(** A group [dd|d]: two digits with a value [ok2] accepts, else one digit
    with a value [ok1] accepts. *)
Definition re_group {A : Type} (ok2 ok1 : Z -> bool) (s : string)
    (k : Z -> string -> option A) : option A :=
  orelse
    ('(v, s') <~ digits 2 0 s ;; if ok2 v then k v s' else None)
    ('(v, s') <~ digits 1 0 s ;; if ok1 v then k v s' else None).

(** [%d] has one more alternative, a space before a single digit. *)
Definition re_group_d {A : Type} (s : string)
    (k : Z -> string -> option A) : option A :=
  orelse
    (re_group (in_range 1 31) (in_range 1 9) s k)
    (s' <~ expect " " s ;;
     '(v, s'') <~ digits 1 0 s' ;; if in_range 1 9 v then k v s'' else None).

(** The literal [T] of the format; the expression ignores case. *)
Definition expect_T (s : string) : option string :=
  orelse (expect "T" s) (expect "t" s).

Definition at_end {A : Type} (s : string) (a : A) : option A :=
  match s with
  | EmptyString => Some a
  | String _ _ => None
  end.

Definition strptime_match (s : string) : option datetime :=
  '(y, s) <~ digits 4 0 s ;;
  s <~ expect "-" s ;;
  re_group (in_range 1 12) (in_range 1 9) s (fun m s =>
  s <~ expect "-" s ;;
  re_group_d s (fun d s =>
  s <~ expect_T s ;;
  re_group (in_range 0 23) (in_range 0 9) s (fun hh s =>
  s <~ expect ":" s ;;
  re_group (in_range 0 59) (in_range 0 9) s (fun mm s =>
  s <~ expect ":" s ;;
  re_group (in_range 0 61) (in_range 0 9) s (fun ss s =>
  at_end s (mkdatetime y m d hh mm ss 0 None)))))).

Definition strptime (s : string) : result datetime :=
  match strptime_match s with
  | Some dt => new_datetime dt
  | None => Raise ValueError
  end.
────────
DIRECTIONS FOR THIS TASK:
When the material above has been read, copy all of it exactly.

TASK ANSWER:
(** A group [dd|d]: two digits with a value [ok2] accepts, else one digit
    with a value [ok1] accepts. *)
Definition re_group {A : Type} (ok2 ok1 : Z -> bool) (s : string)
    (k : Z -> string -> option A) : option A :=
  orelse
    ('(v, s') <~ digits 2 0 s ;; if ok2 v then k v s' else None)
    ('(v, s') <~ digits 1 0 s ;; if ok1 v then k v s' else None).

(** [%d] has one more alternative, a space before a single digit. *)
Definition re_group_d {A : Type} (s : string)
    (k : Z -> string -> option A) : option A :=
  orelse
    (re_group (in_range 1 31) (in_range 1 9) s k)
    (s' <~ expect " " s ;;
     '(v, s'') <~ digits 1 0 s' ;; if in_range 1 9 v then k v s'' else None).

(** The literal [T] of the format; the expression ignores case. *)
Definition expect_T (s : string) : option string :=
  orelse (expect "T" s) (expect "t" s).

Definition at_end {A : Type} (s : string) (a : A) : option A :=
  match s with
  | EmptyString => Some a
  | String _ _ => None
  end.

Definition strptime_match (s : string) : option datetime :=
  '(y, s) <~ digits 4 0 s ;;
  s <~ expect "-" s ;;
  re_group (in_range 1 12) (in_range 1 9) s (fun m s =>
  s <~ expect "-" s ;;
  re_group_d s (fun d s =>
  s <~ expect_T s ;;
  re_group (in_range 0 23) (in_range 0 9) s (fun hh s =>
  s <~ expect ":" s ;;
  re_group (in_range 0 59) (in_range 0 9) s (fun mm s =>
  s <~ expect ":" s ;;
  re_group (in_range 0 61) (in_range 0 9) s (fun ss s =>
  at_end s (mkdatetime y m d hh mm ss 0 None)))))).

Definition strptime (s : string) : result datetime :=
  match strptime_match s with
  | Some dt => new_datetime dt
  | None => Raise ValueError
  end.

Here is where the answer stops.